И опять же гутенберговеды задают себе вопрос: о каких формах идет речь? Не о формах ли для отливки типографских литер? В показаниях Хейльмана есть совсем уже непонятный пассаж. Ему хорошо известно, утверждал он, что, незадолго до Рождества Гутенберг посылал своего слугу к обоим Андреа принести все формы; и они были расплавлены у него на глазах, и он сожалел о некоторых из них. Но упоминание о формах многозначительно!

Чтобы заплатить Гутенбергу 500 гульденов, Андреа Дритцен заложил чуть ли не все свое имущество. Многие свидетели показали на суде, что он одалживал у них деньги. К предприятию, которое держалось в секрете, Андреа относился с энтузиазмом.

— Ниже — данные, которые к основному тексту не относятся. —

(** C1 as stated fails: [RenewCertificate] and [AddCertificate] with bytes
    that do not parse, on an object that holds a parsed certificate, return the
    parse error and leave the object with the new raw bytes next to the TLS
    object parsed from the old ones. *)
Lemma assignment_unparsable_diverges :
  let err := errorString "tls: failed to find any PEM data in certificate input" in
  let h : gmap loc types.DomainCertificate := {[1%positive := staleDC]} in
  let after := types.mkDomainCertificate (Some brokenCert) (Some exampleDomain)
                 (Some staleTLS) in
  types.RenewCertificate (lib := toyGoLib) (Some 1%positive) (Some brokenCert)
    (Some exampleDomain) h = Ret (Some err, <[1%positive := after]> h)
  ∧ types.AddCertificate (lib := toyGoLib) (Some 1%positive) (Some brokenCert)
      (Some exampleDomain) h = Ret (Some err, <[1%positive := after]> h)
  ∧ (<[1%positive := after]> h) !! 1%positive = Some after
  ∧ types.dc_TLSCert after = Some staleTLS
  ∧ tls_X509KeyPair (GoLib := toyGoLib) (types.cert_Cert brokenCert)
      (types.cert_PrivateKey brokenCert) = inr err
  ∧ tls_X509KeyPair (GoLib := toyGoLib) (types.cert_Cert staleCert)
      (types.cert_PrivateKey staleCert) = inl staleTLS.
Proof.
  cbv zeta. split; [|split; [|by repeat split]].
  - exact (RenewCertificate_same_domain (lib := toyGoLib) {[1%positive := staleDC]}
             1%positive staleDC brokenCert eq_refl).
  - exact (AddCertificate_allocated (lib := toyGoLib) {[1%positive := staleDC]}
             1%positive staleDC brokenCert (Some exampleDomain) eq_refl).
Qed.

(** ** C4: [RenewCertificate] with another domain *)

(** C4, amended.  [RenewCertificate] compares its [domain] argument, not the
    [Domain] field of the certificate, with the recorded [Domain]: called with
    a non-nil [domain] that is not deeply equal to the recorded one, it returns
    the error "Certificate to renew not found for domain ..." and leaves the
    whole [DomainCertificate] as it was. *)
Theorem RenewCertificate_other_domain {lib : GoLib} (h : gmap loc types.DomainCertificate)
    l v acmeCert d :
  h !! l = Some v →
  types.DeepEqual (Some d) (types.dc_Domain v) = false →
  types.RenewCertificate (Some l) acmeCert (Some d) h
  = Ret (Some (errorString ("Certificate to renew not found for domain " +:+ types.Main d)),
         h).
Proof.
  intros Hl Hd. unfold types.RenewCertificate, bind.
  by rewrite (load_allocated _ _ _ Hl), Hd.
Qed.

Lemma RenewCertificate_other_domain_witness :
  ({[1%positive := goodDC]} : gmap loc types.DomainCertificate) !! 1%positive = Some goodDC
  ∧ types.DeepEqual (Some (types.mkDomain "other.org" None)) (types.dc_Domain goodDC) = false
  ∧ types.RenewCertificate (lib := toyGoLib) (Some 1%positive) (Some foreignCert)
      (Some (types.mkDomain "other.org" None)) {[1%positive := goodDC]}
    = Ret (Some (errorString "Certificate to renew not found for domain other.org"),
           {[1%positive := goodDC]}).
Proof.
  split; [reflexivity|split; [reflexivity|]].
  exact (RenewCertificate_other_domain (lib := toyGoLib) {[1%positive := goodDC]} 1%positive
           goodDC (Some foreignCert) (types.mkDomain "other.org" None) eq_refl eq_refl).
Defined.

(** C4 as stated fails: a certificate whose [Domain] field is "other.org",
    passed with the recorded domain "example.com", replaces the existing
    certificate and no error is returned. *)
Lemma RenewCertificate_foreign_certificate_attached :
  let after := types.mkDomainCertificate (Some foreignCert) (Some exampleDomain)
                 (Some foreignTLS) in
  types.cert_Domain foreignCert ≠ types.Main exampleDomain
  ∧ types.RenewCertificate (lib := toyGoLib) (Some 1%positive) (Some foreignCert)
      (Some exampleDomain) {[1%positive := goodDC]}
    = Ret (None, <[1%positive := after]> {[1%positive := goodDC]})
  ∧ (<[1%positive := after]> {[1%positive := goodDC]} : gmap loc _) !! 1%positive = Some after.
Proof.
  cbv zeta. split; [done|]. split; [|done].
  exact (RenewCertificate_same_domain (lib := toyGoLib) {[1%positive := goodDC]}
           1%positive goodDC foreignCert eq_refl).
Qed.

(** A nil [domain] against a recorded domain is a nil dereference when the
    error message is built. *)
Lemma RenewCertificate_nil_domain_panics {lib : GoLib} (h : gmap loc types.DomainCertificate)
    l v acmeCert :
  h !! l = Some v → is_Some (types.dc_Domain v) →
  types.RenewCertificate (Some l) acmeCert None h = Panic nil_dereference.
Proof.
  intros Hl [d Hd]. unfold types.RenewCertificate, bind.
  rewrite (load_allocated _ _ _ Hl), Hd. done.
Qed.

(** ** C2: the expiration policy *)

Section ExpirationPolicy.
Context {lib : GoLib}.

(** The loop with its clock readings: it answers true exactly when some
    segment does not parse, or expires less than 7 days after the reading
    taken for it. *)
Lemma needsUpdate_range_true (clock : Clock) (chain : list bytes) (k : nat) :
  needsUpdate_range clock k chain = true ↔
  ∃ (i : nat) (c : bytes), chain !! i = Some c ∧
    match x509_ParseCertificate c with
    | inr _ => True
    | inl crt => x509.NotAfter crt < clock (k + i)%nat + 7 * (24 * time.Hour)
    end.
Proof.
  revert k. induction chain as [|c rest IH]; intros k; simpl.
  - split; [done|]. by intros (i & c & Hi & _).
  - destruct (x509_ParseCertificate c) as [crt|e] eqn:Hp.
    + unfold time.Before, time.Add. case_bool_decide as Hlt.
      * split; [intros _|done]. exists 0%nat, c. rewrite Hp, Nat.add_0_r.
        split; [done|lia].
      * rewrite IH. split.
        -- intros (i & c' & Hi & Hd). exists (S i), c'. split; [done|].
           replace (k + S i)%nat with (S k + i)%nat by lia. exact Hd.
        -- intros ([|i] & c' & Hi & Hd); simplify_eq/=.
           ++ rewrite Hp, Nat.add_0_r in Hd. lia.
           ++ exists i, c'. split; [done|].
              replace (k + S i)%nat with (S k + i)%nat in Hd by lia. exact Hd.
    + split; [intros _|done]. exists 0%nat, c. by rewrite Hp.
Qed.

End ExpirationPolicy.

(** C2.  With the clock standing at [now] during the call, [needsUpdate]
    returns true if and only if some segment of the chain fails to parse or
    some parsed segment has [NotAfter] strictly before [now] + 7 days, and it
    returns false exactly when every segment parses with [NotAfter] at or
    after [now] + 7 days. *)
Theorem needsUpdate_iff {lib : GoLib} (now : Time) (cert : tls.Certificate) :
  (needsUpdate (λ _, now) (Some cert) = Ret true ↔
   Exists (λ c, (∃ e, x509_ParseCertificate c = inr e)
                ∨ (∃ crt, x509_ParseCertificate c = inl crt
                          ∧ x509.NotAfter crt < now + 7 * (24 * time.Hour)))
          (tls.Certificate_chain cert))
  ∧ (needsUpdate (λ _, now) (Some cert) = Ret false ↔
     Forall (λ c, ∃ crt, x509_ParseCertificate c = inl crt
                         ∧ now + 7 * (24 * time.Hour) ≤ x509.NotAfter crt)
            (tls.Certificate_chain cert)).
Proof.
  assert (Htrue : needsUpdate_range (λ _, now) 0 (tls.Certificate_chain cert) = true ↔
    Exists (λ c, (∃ e, x509_ParseCertificate c = inr e)
                 ∨ (∃ crt, x509_ParseCertificate c = inl crt
                           ∧ x509.NotAfter crt < now + 7 * (24 * time.Hour)))
           (tls.Certificate_chain cert)).
  { rewrite needsUpdate_range_true, Exists_exists. split.
    - intros (i & c & Hi & Hd). exists c. split; [by eapply list_elem_of_lookup_2|].
      destruct (x509_ParseCertificate c) as [crt|e]; [right|left]; eauto.
    - intros (c & Hc & Hd). apply list_elem_of_lookup_1 in Hc as [i Hi].
      exists i, c. split; [done|].
      destruct Hd as [[e ->]|(crt & -> & Hlt)]; done. }
  unfold needsUpdate. split.
  - rewrite <- Htrue. split; [by intros [=]|by intros ->].
  - transitivity (needsUpdate_range (λ _, now) 0 (tls.Certificate_chain cert) ≠ true).
    { destruct (needsUpdate_range _ _ _); split; done || by intros [=]. }
    rewrite Htrue, <- Forall_Exists_neg. apply Forall_iff. intros c. split.
    + intros Hn. destruct (x509_ParseCertificate c) as [crt|e] eqn:Hp.
      * exists crt. split; [done|].
        destruct (decide (x509.NotAfter crt < now + 7 * (24 * time.Hour))); [|lia].
        destruct Hn. right. eauto.
      * destruct Hn. left. eauto.
    + intros (crt & Hp & Hge) [[e He]|(crt' & Hp' & Hlt)]; rewrite Hp in *; [done|].
      injection Hp' as <-. lia.
Qed.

Свидетельница Барбель фон Цаберн, торговка, рассказывала на процессе, что «однажды ночью она разговаривала о разных вещах с Андреа Дритценом и, между прочим, спросила его, почему он так поздно не ложится спать». «Сначала я должен сделать это», — ответил Дритцен. Что именно «это», материалы процесса не раскрывают. Барбель в ответ сказала: «Господи, столько денег вы тратите, наверное, это стоило больше 10 гульденов».

«Ты дура, если думаешь, что это стоило мне всего 10 гульденов, — сказал Андреа. — Послушай, будь у тебя столько — больше 300 гульденов, тебе бы хватило на всю жизнь, а то, что мне это стоило почти 500 гульденов, так это даже мало, ведь потом понадобится еще, и я заложил все мое имущество и наследство».